During an interview on 8/26/2024 at 12:17 PM, the Restorative Nursing Assistant 1 (RNA 1) stated she witnessed CNA 1 when he shouted, "F_ _k you" to Patient 1 after the patient shouted, "F_ _k you f_ g_ _t" to CNA 1. RNA 1 also stated saying "F_ _k you" to a patient is a type of verbal abuse and should have been reported immediately within two (2) hours to the Administrator (ADM) to prevent escalation and for the safety of the patient.
During an interview on 8/26/202424 at 11:46 AM, the Director of Staff Development (DSD) stated any alleged abuse should be reported within 2 hours to the Administrator (ADM).
During an interview on 8/26/2024 at 2:30 PM, the Director of Nursing (DON) stated CNA 1's "F_ _k you" response is considered a verbal abuse and must be immediately reported to the ADM as indicated on the facility policy to ensure Patient 1's safety and to prevent further abuse.

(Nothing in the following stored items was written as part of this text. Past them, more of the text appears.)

(** * Sporttery console: grouping utility, state store, data service and
      task orchestrator

    A shallow embedding of the client-side JavaScript of the sporttery
    panel:

    - [SportteryUtils]        static/js/sporttery/SportteryUtils.js
    - [SportteryState]        SportteryState.js   (the state store)
    - [SportteryRenderer]     static/js/sporttery/SportteryRenderer.js
                              (its groupings, orders and caches only)
    - [SportteryDataService]  SportteryDataService.js
    - [SportteryManager]      SportteryManager.js (the orchestrator)

    Conventions of the embedding.

    - A JavaScript string that carries wire data is a [string], one [ascii]
      per code unit (wire data is taken in the 8-bit range; string
      literals of the source are kept as their UTF-8 bytes and are only
      ever displayed, never measured).
    - A property that may be [undefined] or [null] is an [option]; the
      truthiness tests of the source ([x && ...], [x || d], [if (x)]) are
      written out per type: an absent value, the empty string, [0] and
      [false] are falsy.
    - A JavaScript number that holds a whole number is a [Z]: the numbers
      of the embedded code are counts, durations and fixture numbers, far
      below 2^53, where the arithmetic of the source is exact and a number
      prints as its decimal digits.
    - A JavaScript object used as a dictionary is a [gmap].
    - [async] functions are computations in a resumption monad: a
      computation runs synchronously up to its next network round trip,
      where it is suspended until the answer is delivered; anything else
      may run in between, exactly as in the single-threaded event loop.
    - [setTimeout] / [clearTimeout] act on an explicit table of pending
      timers whose callbacks are first-order descriptions of the closures
      of the source.
    - Console output, toasts, [alert], tooltips, scrolling and the HTML
      produced by the renderer are not part of the state and are left
      out; so are the loading spinner and the restoration of the selected
      date at the end of [loadMergedData] (it only writes [selectedDate]).
*)

From stdpp Require Import gmap strings list fin_maps pretty sorting.

Open Scope string_scope.
Open Scope list_scope.
Open Scope nat_scope.

(** ** JavaScript string helpers *)

Module Js.

(** [String.prototype.trim] removes white space and line terminators at
    both ends; in the 8-bit range these are TAB, LF, VT, FF, CR, SPACE and
    NBSP. *)
Definition is_space (c : Ascii.ascii) : bool :=
  let n := Ascii.nat_of_ascii c in
  (n =? 9) || (n =? 10) || (n =? 11) || (n =? 12) || (n =? 13)
  || (n =? 32) || (n =? 160).

Fixpoint trimStart (s : string) : string :=
  match s with
  | EmptyString => EmptyString
  | String c s' => if is_space c then trimStart s' else s
  end.

Definition trimEnd (s : string) : string :=
  String.rev (trimStart (String.rev s)).

Definition trim (s : string) : string := trimEnd (trimStart s).

(** [s.slice(b, e)] for [0 <= b <= e] (the only use in the source);
    indices past the end are clamped. *)
Definition slice (b e : nat) (s : string) : string :=
  String.substring b (e - b) s.

(** Truthiness of a string, of a number and of an optional value. *)
Definition truthy_string (s : string) : bool :=
  negb (String.eqb s "").

Definition truthy_num (n : Z) : bool := negb (n =? 0)%Z.

Definition truthy_opt_string (o : option string) : bool :=
  match o with Some s => truthy_string s | None => false end.

(** [o || d] on an optional string and [o ?? d] on an optional value. *)
Definition or_string (o : option string) (d : string) : string :=
  match o with
  | Some s => if truthy_string s then s else d
  | None => d
  end.

Definition or_num (o : option Z) (d : Z) : Z :=
  match o with
  | Some n => if truthy_num n then n else d
  | None => d
  end.

Definition nullish {A} (o : option A) (d : A) : A := default d o.

(** [o === 'lit'] on an optional string. *)
Definition is_str (o : option string) (lit : string) : bool :=
  match o with
  | Some s => String.eqb s lit
  | None => false
  end.

(** [\d] of a regular expression: one of the ten digits. *)
Definition is_digit (c : Ascii.ascii) : bool :=
  let n := Ascii.nat_of_ascii c in (48 <=? n) && (n <=? 57).

(** [s.includes(sub)] *)
Definition includes (sub s : string) : bool :=
  match String.index 0 sub s with
  | Some _ => true
  | None => false
  end.

End Js.

(** ** The fixture / result record

    Only the attributes read by the embedded code are kept. *)

Record MatchRecord : Type := mkMatch {
  match_code : string;
  group_date : option string;        (* date the fixture opened for betting *)
  is_completed : bool;
  scores : option (list string);     (* predicted scores, when an array *)
  source_type : option string;
  prediction_type : option string
}.

Global Instance MatchRecord_eq_dec : EqDecision MatchRecord.
Proof. solve_decision. Defined.

(** ** SportteryUtils *)

Module SportteryUtils.

(** [static extractDateKey(data)]: the [MM-DD] key of [data.group_date],
    or [null]. The [try] of the source guards [length] and [slice] on a
    string, which cannot throw. *)
Definition extractDateKey (data : MatchRecord) : option string :=
  match group_date data with
  | Some groupDate =>
      if Js.truthy_string groupDate
         && negb (String.eqb (Js.trim groupDate) "")
      then
        if 10 <=? String.length groupDate
        then Some (Js.slice 5 7 groupDate +:+ "-" +:+ Js.slice 8 10 groupDate)
        else None
      else None
  | None => None
  end.

(** [static extractMatchDateKey(match)]: the same computation, written a
    second time in the source for the fixture partition. *)
Definition extractMatchDateKey (match_ : MatchRecord) : option string :=
  match group_date match_ with
  | Some groupDate =>
      if Js.truthy_string groupDate
         && negb (String.eqb (Js.trim groupDate) "")
      then
        if 10 <=? String.length groupDate
        then Some (Js.slice 5 7 groupDate +:+ "-" +:+ Js.slice 8 10 groupDate)
        else None
      else None
  | None => None
  end.

(** [static formatDuration(seconds)] on a whole number of seconds; [None]
    stands for [undefined], [null] and [NaN]. [Math.floor] leaves a whole
    number as it is, [Math.floor(seconds / 60)] is the quotient and
    [seconds % 60] the remainder. *)
Definition formatDuration (seconds : option Z) : string :=
  match seconds with
  | None => "0秒"
  | Some seconds =>
      if negb (Js.truthy_num seconds) || (seconds <? 0)%Z then "0秒"
      else if (seconds <? 60)%Z then pretty seconds +:+ "秒"
      else
        let minutes := (seconds / 60)%Z in
        let secs := Z.rem seconds 60 in
        pretty minutes +:+ "分" +:+ pretty secs +:+ "秒"
  end.
(** X4: [has_same_base_icon] is an equivalence: every code has the base
    icon of itself, the order of the two codes does not matter, and two
    codes that share the base icon of a third share theirs. *)
Theorem has_same_base_icon_equivalence (a b c : Z) :
  has_same_base_icon a a = true /\
  has_same_base_icon a b = has_same_base_icon b a /\
  (has_same_base_icon a b = true -> has_same_base_icon b c = true ->
   has_same_base_icon a c = true).
Proof.
  split; [|split].
  - apply has_same_base_icon_true. lia.
  - destruct (has_same_base_icon b a) eqn:E.
    + apply has_same_base_icon_true. apply has_same_base_icon_true in E. lia.
    + destruct (has_same_base_icon a b) eqn:E'; [|done].
      apply has_same_base_icon_true in E'.
      assert (has_same_base_icon b a = true)
        by (apply has_same_base_icon_true; lia). congruence.
  - rewrite !has_same_base_icon_true.
    generalize (a / 100), (b / 100), (c / 100). intros A B C.
    intros H1 H2. Z.div_mod_to_equations. lia.
Qed.

Lemma has_same_base_icon_equivalence_witness :
  has_same_base_icon 34001 34103 = true.
Proof.
  apply (proj2 (proj2 (has_same_base_icon_equivalence 34001 34002 34103)));
    reflexivity.
Defined.


Lemma in_POI_ICONS_range (k : Z) :
  in_POI_ICONS k = true ->
  (30 <= k <= 41) \/ (500 <= k <= 536).
Proof. intros H. apply in_POI_ICONS_cases in H. lia. Qed.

During an interview on 8/26/2024 at 2:42 PM, the ADM stated CNA 1's response to Patient 1 was not appropriate and was against the facility's policy. The ADM stated that the staff did not report the allegation of verbal abuse of CNA1 to Patient1. ADM stated the staff had the responsibility to report any allegations of abuse to him to ensure that it will be reported to DPH within 2 hours.
A review of the facility's policy and procedure (P&P) titled, "Abuse-Prevention, Screening, and Training Program," revised July 2018, indicated that the facility does not condone any form of patient abuse ...and/or mistreatment and develops facility policies, procedures, training programs, and screening and prevention systems to promote an environment free from abuse. The policy also indicated that verbal abuse is defined as any use of oral, written, or gestured communication, or sounds that willfully includes disparaging (expressing the opinion that something is of little worth), and derogatory (insulting) terms directed to patients within their hearing distance, regardless of age, ability to comprehend, or disability.
A review of the facility's policy and procedure (P&P) titled, "Abuse - Prevention, Screening, and Training Program," revised July 2018, the indicated that the facility provides, and staff sign an acknowledgement of their responsibility to report alleged or suspected abuse, neglect, exploitation, misappropriation of patient property and/or mistreatment.
A review of the facility's P&P titled," Abuse Prevention and Management," revised 5/30/2024 with an effective date of 6/12/2024, indicated that allegations of abuse, neglect, mistreatment, exploitation, or reasonable suspicion of a crime are to be reported to the ADM or designated representative immediately. The ADM or designated representative will notify law enforcement, by telephone immediately, or as soon as practicably possible, but no longer than 2 hours of initial report.
The facility failed to protect the patient's right to be free from verbal abuse (a type of emotional abuse that uses language and communication to cause harm) by staff for Patient 1. The facility also failed to report the verbal abuse to CDPH, local law enforcement, and the state ombudsman (advocates for patients of nursing homes, board and care homes and assisted living facilities), within two (2) hours after the verbal abuse incident for Patient 1 in accordance with the facility's abuse prevention policy.
These deficient practices had the potential for Patient 1 to feel powerless and unprotected and place Patient 1 and other patients at risk for further abuse, which could affect the patients’ emotional and psychosocial wellbeing.
This violation had a direct or immediate relationship to the health, safety, or security of Patient 1 and other patients in the facility.